J'étais si heureux que je l'entraînai dans une valse folle. Nous dansions encore au milieu de ma chambre d'hôpital quand ma mère entra. Elle nous regarda tous les deux et referma la porte.

On l'entendit soupirer longuement dans le couloir et ma tante Elena lui dire : « Tu ne vas pas recommencer ! »

La tête me tournait un peu et je dus regagner mon lit.

– Quand, quand sera-t-elle libre ?

– Ah, vous avez donc oublié l'autre petite nouvelle que vous aviez pourtant choisi d'entendre en premier. Je vais donc vous la répéter. Le magistrat chinois accepte de libérer Keira si nous présentons son passeport dans les six jours. Ce précieux sésame reposant au fond d'une rivière, il nous en faudrait un tout neuf. En l'absence de l'intéressée, et dans des délais aussi courts, cela relève de l'impossible.
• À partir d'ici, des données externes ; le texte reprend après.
(** * gen_imagenette: the imagenette dataset generator of Juneberry

  A shallow embedding of [scripts/dataset_generators/gen_imagenette.py]:
  the script creates a directory tree with one directory per class label,
  writes two JSON dataset specs, and saves every example of the train and
  validation splits as a numbered PNG file in the directory of its label.

  The file system is a finite map from resolved paths to entries, the
  script is a computation in a state-and-exception monad over it, and the
  collaborators the script calls (tensorflow_datasets, PIL, the clock) are
  section variables. *)

From Stdlib Require Import ZArith NArith Ascii String List Lia.
From stdpp Require Import base gmap strings list fin_maps.

Local Open Scope Z_scope.

(** ** Strings: [str.format] with the spec [0>6d] *)

Module PyStr.

Definition digit_char (d : N) : ascii := ascii_of_N (48 + d).

(** Decimal digits of [n], most significant first, pushed in front of
    [acc]. [fuel] bounds the number of digits. *)
Fixpoint dec_digits (fuel : nat) (n : N) (acc : string) : string :=
  match fuel with
  | O => acc
  | S f =>
      let acc' := String (digit_char (n mod 10)) acc in
      if (n / 10 =? 0)%N then acc' else dec_digits f (n / 10) acc'
  end.

(** [str(n)] for a non-negative Python int. A number has no more decimal
    digits than binary ones, so the fuel is enough ([value_str_int]). *)
Definition str_int (n : N) : string :=
  dec_digits (S (N.to_nat (N.log2 n))) n "".

Fixpoint replicate_char (k : nat) (c : ascii) : string :=
  match k with
  | O => ""
  | S k' => String c (replicate_char k' c)
  end.

(** Alignment [>] with a fill character: pad on the left up to [width]. *)
Definition rjust (fill : ascii) (width : nat) (s : string) : string :=
  replicate_char (width - String.length s) fill +:+ s.

(** [f"{cnt:0>6d}"] *)
Definition format_0gt6d (cnt : N) : string := rjust "0" 6 (str_int cnt).

(** The number a string of decimal digits denotes (leading zeros allowed). *)
Definition digit_val (c : ascii) : N := (N_of_ascii c - 48)%N.

Fixpoint value_from (v : N) (s : string) : N :=
  match s with
  | EmptyString => v
  | String c s' => value_from (10 * v + digit_val c)%N s'
  end.

Definition is_digit (c : ascii) : bool :=
  ((48 <=? N_of_ascii c) && (N_of_ascii c <=? 57))%N.

Fixpoint all_chars (P : ascii -> bool) (s : string) : bool :=
  match s with
  | EmptyString => true
  | String c s' => P c && all_chars P s'
  end.

End PyStr.

(** ** Paths: [os.path.join] (posixpath) and path resolution *)

Module PosixPath.

Definition is_sep (c : ascii) : bool := bool_decide (c = "/"%char).

Definition startswith_sep (s : string) : bool :=
  match s with
  | String c _ => is_sep c
  | EmptyString => false
  end.

Fixpoint endswith_sep (s : string) : bool :=
  match s with
  | EmptyString => false
  | String c EmptyString => is_sep c
  | String _ s' => endswith_sep s'
  end.

(** One round of the loop of [posixpath.join]: an absolute component
    replaces what was joined so far. *)
Definition join2 (path b : string) : string :=
  if startswith_sep b then b
  else if bool_decide (path = "") || endswith_sep path then path +:+ b
  else path +:+ "/" +:+ b.

Definition join (a : string) (p : list string) : string :=
  fold_left join2 p a.

(** The components of a path, as the kernel resolves it: split at [/],
    empty components dropped. [cur] is the component being read. The
    model has no working directory and no [.] or [..]: every path the
    script uses is absolute and free of them. *)
Fixpoint components_aux (cur : string) (s : string) : list string :=
  match s with
  | EmptyString => if bool_decide (cur = "") then [] else [cur]
  | String c s' =>
      if is_sep c
      then (if bool_decide (cur = "") then components_aux "" s'
            else cur :: components_aux "" s')
      else components_aux (cur +:+ String c "") s'
  end.

Definition components (s : string) : list string := components_aux "" s.

(** A string that can be one component of a path: not empty, no [/]. *)
Definition no_sep (s : string) : bool :=
  PyStr.all_chars (fun c => negb (is_sep c)) s.

Definition is_component (s : string) : bool :=
  negb (bool_decide (s = "")) && no_sep s.

End PosixPath.


(** ** The run-time model: exceptions, JSON values, the file system *)

Inductive exn :=
| FileExistsError | FileNotFoundError | NotADirectoryError | IsADirectoryError
| IndexError | TypeError | OSError.

Inductive outcome (A : Type) :=
| Ok (a : A)
| Raise (e : exn).
Arguments Ok {A} a.
Arguments Raise {A} e.

(** JSON values. A Python dict keeps its keys in insertion order and
    [json.dump] writes them in that order, so an object is an association
    list. *)
#[warnings="-register-all"]
Inductive json :=
| JInt (n : Z)
| JStr (s : string)
| JList (l : list json)
| JDict (d : list (string * json)).

(** [d[k] = v] *)
Fixpoint dict_set (d : list (string * json)) (k : string) (v : json)
  : list (string * json) :=
  match d with
  | [] => [(k, v)]
  | (k', v') :: d' =>
      if bool_decide (k = k') then (k, v) :: d' else (k', v') :: dict_set d' k v
  end.

(** [d[k]] *)
Fixpoint dict_get (d : list (string * json)) (k : string) : option json :=
  match d with
  | [] => None
  | (k', v') :: d' => if bool_decide (k = k') then Some v' else dict_get d' k
  end.

Definition json_get (j : json) (k : string) : option json :=
  match j with
  | JDict d => dict_get d k
  | _ => None
  end.

(** What a file holds: a JSON document (the model keeps the document, not
    its serialised text) or the bytes of a PNG image. *)
Inductive content :=
| Json (doc : json)
| Png (data : list Byte.byte).

Inductive entry :=
| Dir
| File (c : content).

(** The effects of a run, in the order they happen. *)
Inductive event :=
| EvMkdir (p : list string)
| EvWrite (p : list string) (c : content).

(** The world: the file system, keyed by resolved path (the list of the
    path's components; the root directory is the empty list and always
    exists), and the effects so far. *)
Record world := World {
  fs : gmap (list string) entry;
  trace : list event
}.

Definition M (A : Type) : Type := world -> outcome A * world.

#[global] Instance M_ret : MRet M := fun A (a : A) w => (Ok a, w).

(** An exception ends the computation; the world stays as it was when the
    exception was raised. *)
#[global] Instance M_bind : MBind M := fun A B (f : A -> M B) (m : M A) w =>
  match m w with
  | (Ok a, w') => f a w'
  | (Raise e, w') => (Raise e, w')
  end.

Definition lift {A} (o : outcome A) : M A := fun w => (o, w).

(** [for x in l: body(x)] *)
Fixpoint for_each {A} (l : list A) (body : A -> M unit) : M unit :=
  match l with
  | [] => mret tt
  | x :: l' => body x;; for_each l' body
  end.

Module FS.

Definition node (w : world) (p : list string) : option entry :=
  match p with
  | [] => Some Dir
  | _ => fs w !! p
  end.

Definition parent (p : list string) : list string := removelast p.

Definition is_dir (w : world) (p : list string) : Prop := node w p = Some Dir.

(** [os.mkdir] *)
Definition mkdir (p : list string) : M unit := fun w =>
  match node w p with
  | Some _ => (Raise FileExistsError, w)
  | None =>
      match node w (parent p) with
      | Some Dir =>
          (Ok tt, {| fs := <[p := Dir]> (fs w); trace := trace w ++ [EvMkdir p] |})
      | Some (File _) => (Raise NotADirectoryError, w)
      | None => (Raise FileNotFoundError, w)
      end
  end.

(** [os.makedirs(name, exist_ok=True)] on the components of [name]: every
    prefix of the path, shortest first, is created unless it is a
    directory already; a prefix that is a file is an error. *)
Fixpoint makedirs_from (pre rest : list string) : M unit :=
  match rest with
  | [] => mret tt
  | c :: rest' =>
      let p := pre ++ [c] in
      (fun w =>
         match node w p with
         | None => mkdir p w
         | Some Dir => (Ok tt, w)
         | Some (File _) =>
             (Raise (match rest' with
                     | [] => FileExistsError
                     | _ => NotADirectoryError
                     end), w)
         end);;
      makedirs_from p rest'
  end.

Definition makedirs (name : string) : M unit :=
  makedirs_from [] (PosixPath.components name).

(** Opening the file at [p] for writing and writing [c] to it: what
    [open(path, "w")] with [json.dump], and [Image.save], do to the file
    system. The write is all or nothing. *)
Definition write (p : list string) (c : content) : M unit := fun w =>
  match node w p with
  | Some Dir => (Raise IsADirectoryError, w)
  | _ =>
      match node w (parent p) with
      | Some Dir =>
          (Ok tt, {| fs := <[p := File c]> (fs w); trace := trace w ++ [EvWrite p c] |})
      | Some (File _) => (Raise NotADirectoryError, w)
      | None => (Raise FileNotFoundError, w)
      end
  end.

End FS.

(** [l[i]] for a Python list and a Python (or numpy) integer: a negative
    index counts from the end. *)
Definition list_getitem {A} (l : list A) (i : Z) : outcome A :=
  let n := Z.of_nat (length l) in
  let j := if i <? 0 then i + n else i in
  if (j <? 0) || (n <=? j) then Raise IndexError
  else match l !! Z.to_nat j with
       | Some x => Ok x
       | None => Raise IndexError
       end.

(** ** The script *)

Definition DEST_ROOT : string := "/home/churilla/nfs/datasets/".
Definition DIR_NAME : string := "imagenette".
Definition DIR_ROOT : string := PosixPath.join DEST_ROOT [DIR_NAME].
Definition TRAIN_ROOT : string := PosixPath.join DIR_ROOT ["train"].
Definition TEST_ROOT : string := PosixPath.join DIR_ROOT ["test"].
Definition IMAGENETTE_LABELS : list string :=
  ["tench"; "English_springer"; "cassette_player"; "chain_saw"; "church";
   "French_horn"; "garbage_truck"; "gas_pump"; "golf_ball"; "parachute"].

(** Lines 56-61. *)
Definition build_dirs : M unit :=
  FS.makedirs DEST_ROOT;;
  FS.makedirs (PosixPath.join DEST_ROOT [TRAIN_ROOT]);;
  FS.makedirs (PosixPath.join DEST_ROOT [TEST_ROOT]);;
  for_each [TRAIN_ROOT; TEST_ROOT] (fun d =>
    for_each IMAGENETTE_LABELS (fun lab =>
      FS.makedirs (PosixPath.join (PosixPath.join DEST_ROOT [d; lab]) []))).

(** The list comprehension of lines 72-73 and 83-84. *)
Definition spec_data (split : string) : json :=
  JList (imap (fun i label =>
                 JDict [("label", JInt (Z.of_nat i));
                        ("labelName", JStr label);
                        ("directory", JStr (PosixPath.join DIR_NAME [split; label]))])
              IMAGENETTE_LABELS).

Definition train_spec_filename : string := "imagenette_nXn_rgb_train_van.json".
Definition test_spec_filename : string := "imagenette_nXn_rgb_test_van.json".

(** Lines 65-73; [now] is [str(datetime.datetime.now())]. *)
Definition train_spec (now : string) : json :=
  let d := [] in
  let d := dict_set d "numModelClasses" (JInt 10) in
  let d := dict_set d "imageProperties"
             (JDict [("dimensions", JStr "224,224"); ("colorspace", JStr "rgb")]) in
  let d := dict_set d "sampling"
             (JDict [("algorithm", JStr "none"); ("arguments", JDict [])]) in
  let d := dict_set d "description" (JStr "imagenette train images, NxN, rgb") in
  let d := dict_set d "timestamp" (JStr now) in
  let d := dict_set d "formatVersion" (JStr "2.0.0") in
  let d := dict_set d "data" (spec_data "train") in
  JDict d.

(** Lines 76-84. *)
Definition test_spec (now : string) : json :=
  let d := [] in
  let d := dict_set d "numModelClasses" (JInt 10) in
  let d := dict_set d "imageProperties"
             (JDict [("dimensions", JStr "224,224"); ("colorspace", JStr "rgb")]) in
  let d := dict_set d "sampling"
             (JDict [("algorithm", JStr "none"); ("arguments", JDict [])]) in
  let d := dict_set d "description" (JStr "imagenette test images, NxN, rgb") in
  let d := dict_set d "timestamp" (JStr now) in
  let d := dict_set d "formatVersion" (JStr "2.0.0") in
  let d := dict_set d "data" (spec_data "test") in
  JDict d.

(** [with open(path, "w") as f: json.dump(doc, f)] *)
Definition dump_to (path : string) (doc : json) : M unit :=
  FS.write (PosixPath.components path) (Json doc).

(** Lines 86-89. *)
Definition dump_specs (now_train now_test : string) : M unit :=
  dump_to (PosixPath.join DEST_ROOT [DIR_ROOT; train_spec_filename])
          (train_spec now_train);;
  dump_to (PosixPath.join DEST_ROOT [DIR_ROOT; test_spec_filename])
          (test_spec now_test).

Section Script.

(** The collaborators: numpy arrays and PIL images, [Image.fromarray]
    ([None] when it raises), the PNG encoder behind [Image.save] ([None]
    when it raises), [tfds.load(name, split=..., shuffle_files=False)] with
    [as_numpy_iterator], and the two readings of the clock. *)
Variables ndarray image : Type.

Record example := Example_ { ex_image : ndarray; ex_label : Z }.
Vous comprenez mieux notre problème maintenant ?

– Six jours, c'est tout ce dont nous disposons ?

– Comptez-en un pour atteindre la cour de justice de Chengdu, cela ne nous en laisse plus que cinq pour faire fabriquer un nouveau passeport. À moins d'un miracle je ne vois pas comment nous pouvons faire.

– Ce passeport, est-ce qu'il faut absolument qu'il soit neuf ?

– Au cas où votre infection pulmonaire aurait aussi contaminé votre cerveau, je vous ferai remarquer que je ne porte pas un képi de douanier sur la tête ! J'imagine que du moment que c'est un document en cours de validité, cela doit faire l'affaire, pourquoi ?

– Parce que Keira jouit d'une double nationalité, française et anglaise. Et mon cerveau étant intact, merci de vous en être soucié, je me souviens très bien que nous sommes entrés en Chine avec son passeport britannique, c'est sur ce dernier qu'étaient apposés nos visas, c'est moi qui suis allé les rechercher à l'agence. Elle l'avait toujours sur elle. Quand nous avons trouvé le micro, nous avions retourné son sac et son passeport français n'y était pas, j'en suis certain.

– Heureuse nouvelle, mais où se trouve-t-il ? Sans vouloir jouer les rabat-joie, nous avons vraiment très peu de temps pour mettre la main dessus.

– Aucune idée...

– Le moins que l'on puisse dire, c'est que nous voilà beaucoup plus avancés. Je vais passer un ou deux appels avant de revenir vous voir. Votre tante et votre mère attendent dehors et je ne voudrais pas que nous passions pour des mufles.

Walter sortit de ma chambre, maman et tante Elena entrèrent aussitôt. Ma mère s'installa dans le fauteuil, elle alluma la télévision accrochée au mur en face de mon lit et ne m'adressa pas la parole, ce qui fit sourire Elena.

– Il est charmant ce Walter, n'est-ce pas ? dit ma tante en prenant place au bout de mon lit.

Je lui adressai un regard appuyé. Devant maman, le le moment n'était peut-être pas le plus propice pour parler de cela.